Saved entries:

+ + + + +

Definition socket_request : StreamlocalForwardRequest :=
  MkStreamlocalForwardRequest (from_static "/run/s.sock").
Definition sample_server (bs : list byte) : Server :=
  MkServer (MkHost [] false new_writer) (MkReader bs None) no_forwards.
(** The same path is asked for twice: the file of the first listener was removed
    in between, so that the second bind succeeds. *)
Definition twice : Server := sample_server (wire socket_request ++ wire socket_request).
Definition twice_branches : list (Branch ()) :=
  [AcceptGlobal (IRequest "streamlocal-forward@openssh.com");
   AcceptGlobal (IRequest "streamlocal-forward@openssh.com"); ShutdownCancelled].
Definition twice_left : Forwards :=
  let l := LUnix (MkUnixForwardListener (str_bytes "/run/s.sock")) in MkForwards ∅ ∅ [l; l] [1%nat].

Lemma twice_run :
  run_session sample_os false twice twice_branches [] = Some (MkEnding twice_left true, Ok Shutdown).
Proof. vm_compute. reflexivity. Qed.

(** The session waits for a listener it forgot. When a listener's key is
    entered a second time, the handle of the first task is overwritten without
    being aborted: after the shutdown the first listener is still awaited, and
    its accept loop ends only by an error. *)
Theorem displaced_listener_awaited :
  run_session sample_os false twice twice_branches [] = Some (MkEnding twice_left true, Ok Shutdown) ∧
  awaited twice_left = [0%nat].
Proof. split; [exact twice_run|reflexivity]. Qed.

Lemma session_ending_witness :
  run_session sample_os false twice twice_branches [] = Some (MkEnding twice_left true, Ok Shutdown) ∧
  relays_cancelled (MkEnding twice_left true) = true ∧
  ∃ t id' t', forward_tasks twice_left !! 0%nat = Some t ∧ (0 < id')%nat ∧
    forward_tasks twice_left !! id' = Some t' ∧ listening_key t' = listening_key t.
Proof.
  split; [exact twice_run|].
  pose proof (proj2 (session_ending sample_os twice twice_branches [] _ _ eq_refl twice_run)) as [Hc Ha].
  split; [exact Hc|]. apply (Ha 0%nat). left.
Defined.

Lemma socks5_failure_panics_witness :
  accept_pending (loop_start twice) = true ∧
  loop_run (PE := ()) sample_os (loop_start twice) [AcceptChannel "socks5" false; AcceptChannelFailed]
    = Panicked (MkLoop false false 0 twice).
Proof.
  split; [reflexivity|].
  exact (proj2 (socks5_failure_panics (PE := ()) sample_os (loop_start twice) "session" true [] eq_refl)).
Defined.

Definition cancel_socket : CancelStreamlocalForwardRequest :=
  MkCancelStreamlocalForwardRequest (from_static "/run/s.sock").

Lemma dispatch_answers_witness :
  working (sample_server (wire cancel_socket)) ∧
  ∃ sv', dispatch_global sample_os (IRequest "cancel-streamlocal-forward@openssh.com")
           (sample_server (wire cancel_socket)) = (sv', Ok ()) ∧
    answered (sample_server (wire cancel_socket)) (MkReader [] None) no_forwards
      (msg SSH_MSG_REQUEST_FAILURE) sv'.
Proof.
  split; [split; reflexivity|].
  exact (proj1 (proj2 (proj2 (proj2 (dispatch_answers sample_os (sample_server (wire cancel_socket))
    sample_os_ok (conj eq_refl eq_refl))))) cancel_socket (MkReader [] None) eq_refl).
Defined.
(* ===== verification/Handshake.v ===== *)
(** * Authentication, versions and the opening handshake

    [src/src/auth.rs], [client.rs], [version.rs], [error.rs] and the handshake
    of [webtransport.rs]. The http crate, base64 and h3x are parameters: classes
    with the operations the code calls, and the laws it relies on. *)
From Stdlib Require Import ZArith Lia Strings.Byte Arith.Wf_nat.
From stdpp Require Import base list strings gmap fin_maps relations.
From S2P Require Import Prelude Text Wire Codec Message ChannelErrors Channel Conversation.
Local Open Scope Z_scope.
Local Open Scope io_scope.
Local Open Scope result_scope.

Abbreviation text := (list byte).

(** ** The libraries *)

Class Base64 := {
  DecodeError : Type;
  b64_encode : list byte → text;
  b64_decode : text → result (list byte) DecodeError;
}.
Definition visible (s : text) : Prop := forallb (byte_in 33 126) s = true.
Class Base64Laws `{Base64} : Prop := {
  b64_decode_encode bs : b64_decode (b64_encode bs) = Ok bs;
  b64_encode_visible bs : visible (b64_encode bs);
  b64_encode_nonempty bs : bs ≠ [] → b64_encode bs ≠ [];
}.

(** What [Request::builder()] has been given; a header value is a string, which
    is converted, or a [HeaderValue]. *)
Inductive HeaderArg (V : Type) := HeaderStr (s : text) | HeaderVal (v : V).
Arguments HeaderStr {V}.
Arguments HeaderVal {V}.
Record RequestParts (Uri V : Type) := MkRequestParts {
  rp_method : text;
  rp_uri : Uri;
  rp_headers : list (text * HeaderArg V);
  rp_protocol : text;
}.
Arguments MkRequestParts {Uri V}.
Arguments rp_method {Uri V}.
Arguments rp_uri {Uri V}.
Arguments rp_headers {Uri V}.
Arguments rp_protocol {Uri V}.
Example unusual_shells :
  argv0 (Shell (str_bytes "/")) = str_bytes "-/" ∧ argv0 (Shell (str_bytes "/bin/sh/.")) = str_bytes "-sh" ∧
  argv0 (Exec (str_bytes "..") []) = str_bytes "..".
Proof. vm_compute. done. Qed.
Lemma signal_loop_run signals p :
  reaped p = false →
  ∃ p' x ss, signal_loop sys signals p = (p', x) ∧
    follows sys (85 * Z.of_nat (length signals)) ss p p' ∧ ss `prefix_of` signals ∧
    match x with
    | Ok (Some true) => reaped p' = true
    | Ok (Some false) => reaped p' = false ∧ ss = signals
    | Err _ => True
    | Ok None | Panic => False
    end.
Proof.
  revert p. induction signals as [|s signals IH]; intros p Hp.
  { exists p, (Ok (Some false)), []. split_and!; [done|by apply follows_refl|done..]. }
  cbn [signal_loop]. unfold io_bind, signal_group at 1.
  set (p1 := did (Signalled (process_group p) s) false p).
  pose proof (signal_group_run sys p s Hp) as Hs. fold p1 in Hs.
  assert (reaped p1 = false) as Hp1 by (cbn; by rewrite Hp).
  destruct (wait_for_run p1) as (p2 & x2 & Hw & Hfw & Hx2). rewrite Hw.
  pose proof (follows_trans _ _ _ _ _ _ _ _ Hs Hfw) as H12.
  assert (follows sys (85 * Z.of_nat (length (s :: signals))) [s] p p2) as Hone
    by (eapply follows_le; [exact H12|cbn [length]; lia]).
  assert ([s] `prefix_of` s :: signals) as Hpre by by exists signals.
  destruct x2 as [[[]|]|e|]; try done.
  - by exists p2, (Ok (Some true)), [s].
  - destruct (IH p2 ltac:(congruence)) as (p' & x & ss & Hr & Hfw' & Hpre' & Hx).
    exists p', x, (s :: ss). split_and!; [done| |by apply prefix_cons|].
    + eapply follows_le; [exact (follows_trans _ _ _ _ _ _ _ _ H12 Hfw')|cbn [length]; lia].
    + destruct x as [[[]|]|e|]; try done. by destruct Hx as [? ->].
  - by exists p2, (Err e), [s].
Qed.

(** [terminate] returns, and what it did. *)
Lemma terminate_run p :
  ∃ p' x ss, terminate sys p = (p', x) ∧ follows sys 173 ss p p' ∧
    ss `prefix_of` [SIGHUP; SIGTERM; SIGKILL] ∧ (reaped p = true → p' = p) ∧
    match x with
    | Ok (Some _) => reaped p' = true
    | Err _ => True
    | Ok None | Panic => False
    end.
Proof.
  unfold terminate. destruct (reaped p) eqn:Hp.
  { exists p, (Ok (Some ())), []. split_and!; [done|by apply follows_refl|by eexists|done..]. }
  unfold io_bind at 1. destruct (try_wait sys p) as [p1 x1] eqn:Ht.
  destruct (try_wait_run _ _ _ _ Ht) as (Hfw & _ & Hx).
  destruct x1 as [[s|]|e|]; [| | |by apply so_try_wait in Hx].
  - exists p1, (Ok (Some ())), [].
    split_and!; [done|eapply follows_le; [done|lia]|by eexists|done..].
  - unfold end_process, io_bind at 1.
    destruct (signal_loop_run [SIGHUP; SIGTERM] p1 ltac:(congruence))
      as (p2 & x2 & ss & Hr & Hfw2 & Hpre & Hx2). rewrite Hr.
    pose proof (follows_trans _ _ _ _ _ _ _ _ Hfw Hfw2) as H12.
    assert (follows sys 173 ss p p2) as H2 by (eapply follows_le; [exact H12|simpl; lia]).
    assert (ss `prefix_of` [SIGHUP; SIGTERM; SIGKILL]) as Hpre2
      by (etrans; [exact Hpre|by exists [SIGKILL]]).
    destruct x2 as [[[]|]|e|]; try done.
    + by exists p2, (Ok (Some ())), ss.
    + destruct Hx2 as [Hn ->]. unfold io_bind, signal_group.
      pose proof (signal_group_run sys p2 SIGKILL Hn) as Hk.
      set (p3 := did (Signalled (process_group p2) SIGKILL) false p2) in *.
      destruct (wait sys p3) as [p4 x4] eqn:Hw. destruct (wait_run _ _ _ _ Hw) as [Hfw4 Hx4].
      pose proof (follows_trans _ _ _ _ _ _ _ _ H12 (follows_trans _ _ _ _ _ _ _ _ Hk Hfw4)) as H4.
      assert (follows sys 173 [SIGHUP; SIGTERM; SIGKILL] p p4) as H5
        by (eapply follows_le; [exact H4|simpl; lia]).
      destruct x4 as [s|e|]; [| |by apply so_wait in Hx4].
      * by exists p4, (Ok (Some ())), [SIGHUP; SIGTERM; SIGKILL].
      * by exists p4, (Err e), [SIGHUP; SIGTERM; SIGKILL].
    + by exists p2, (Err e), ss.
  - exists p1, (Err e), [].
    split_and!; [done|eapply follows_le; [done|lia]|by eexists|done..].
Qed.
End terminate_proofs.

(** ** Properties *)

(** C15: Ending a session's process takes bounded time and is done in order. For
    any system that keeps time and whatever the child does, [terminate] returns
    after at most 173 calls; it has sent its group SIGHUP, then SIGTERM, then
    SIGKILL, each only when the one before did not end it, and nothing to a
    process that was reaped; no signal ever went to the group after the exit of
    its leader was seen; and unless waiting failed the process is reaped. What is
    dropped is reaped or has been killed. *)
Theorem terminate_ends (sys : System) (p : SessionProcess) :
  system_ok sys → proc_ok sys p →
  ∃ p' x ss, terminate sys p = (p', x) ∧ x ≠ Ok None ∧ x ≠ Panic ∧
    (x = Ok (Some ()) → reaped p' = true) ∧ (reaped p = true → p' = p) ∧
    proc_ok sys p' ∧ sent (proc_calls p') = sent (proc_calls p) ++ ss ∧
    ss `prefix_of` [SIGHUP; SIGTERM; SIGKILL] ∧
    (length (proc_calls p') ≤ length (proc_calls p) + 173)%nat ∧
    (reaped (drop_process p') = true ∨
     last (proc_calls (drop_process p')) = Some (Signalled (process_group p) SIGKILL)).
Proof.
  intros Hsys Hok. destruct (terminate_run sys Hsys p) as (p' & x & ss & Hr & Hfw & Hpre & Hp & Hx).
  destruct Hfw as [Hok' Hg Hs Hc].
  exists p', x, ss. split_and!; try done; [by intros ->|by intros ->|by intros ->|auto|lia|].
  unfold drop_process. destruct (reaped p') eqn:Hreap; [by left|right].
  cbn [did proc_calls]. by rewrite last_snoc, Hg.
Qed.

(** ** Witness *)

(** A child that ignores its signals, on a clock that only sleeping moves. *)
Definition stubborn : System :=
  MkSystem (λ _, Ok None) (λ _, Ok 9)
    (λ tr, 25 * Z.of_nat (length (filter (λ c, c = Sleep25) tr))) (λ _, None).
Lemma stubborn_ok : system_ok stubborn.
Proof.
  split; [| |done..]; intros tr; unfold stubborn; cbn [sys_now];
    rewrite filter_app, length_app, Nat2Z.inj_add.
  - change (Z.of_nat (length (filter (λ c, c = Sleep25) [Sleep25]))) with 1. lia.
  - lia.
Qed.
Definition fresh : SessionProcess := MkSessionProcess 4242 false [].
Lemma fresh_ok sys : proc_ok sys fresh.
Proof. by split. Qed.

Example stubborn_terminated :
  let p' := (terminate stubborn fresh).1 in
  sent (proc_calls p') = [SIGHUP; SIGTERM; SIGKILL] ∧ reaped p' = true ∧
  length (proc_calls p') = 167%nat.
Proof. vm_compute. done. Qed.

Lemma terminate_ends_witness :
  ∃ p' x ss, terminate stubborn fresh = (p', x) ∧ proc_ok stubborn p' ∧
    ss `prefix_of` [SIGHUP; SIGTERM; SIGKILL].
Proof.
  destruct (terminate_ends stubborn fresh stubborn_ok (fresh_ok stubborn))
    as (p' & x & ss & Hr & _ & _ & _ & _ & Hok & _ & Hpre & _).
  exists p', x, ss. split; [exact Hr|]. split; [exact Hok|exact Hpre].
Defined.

+ + + + +

What lines in the data above contain the word "SIGTERM"? Show them all.

    ss `prefix_of` [SIGHUP; SIGTERM; SIGKILL] ∧ (reaped p = true → p' = p) ∧
    destruct (signal_loop_run [SIGHUP; SIGTERM] p1 ltac:(congruence))
    assert (ss `prefix_of` [SIGHUP; SIGTERM; SIGKILL]) as Hpre2
      assert (follows sys 173 [SIGHUP; SIGTERM; SIGKILL] p p4) as H5
      * by exists p4, (Ok (Some ())), [SIGHUP; SIGTERM; SIGKILL].
      * by exists p4, (Err e), [SIGHUP; SIGTERM; SIGKILL].
    after at most 173 calls; it has sent its group SIGHUP, then SIGTERM, then
    ss `prefix_of` [SIGHUP; SIGTERM; SIGKILL] ∧
  sent (proc_calls p') = [SIGHUP; SIGTERM; SIGKILL] ∧ reaped p' = true ∧
    ss `prefix_of` [SIGHUP; SIGTERM; SIGKILL].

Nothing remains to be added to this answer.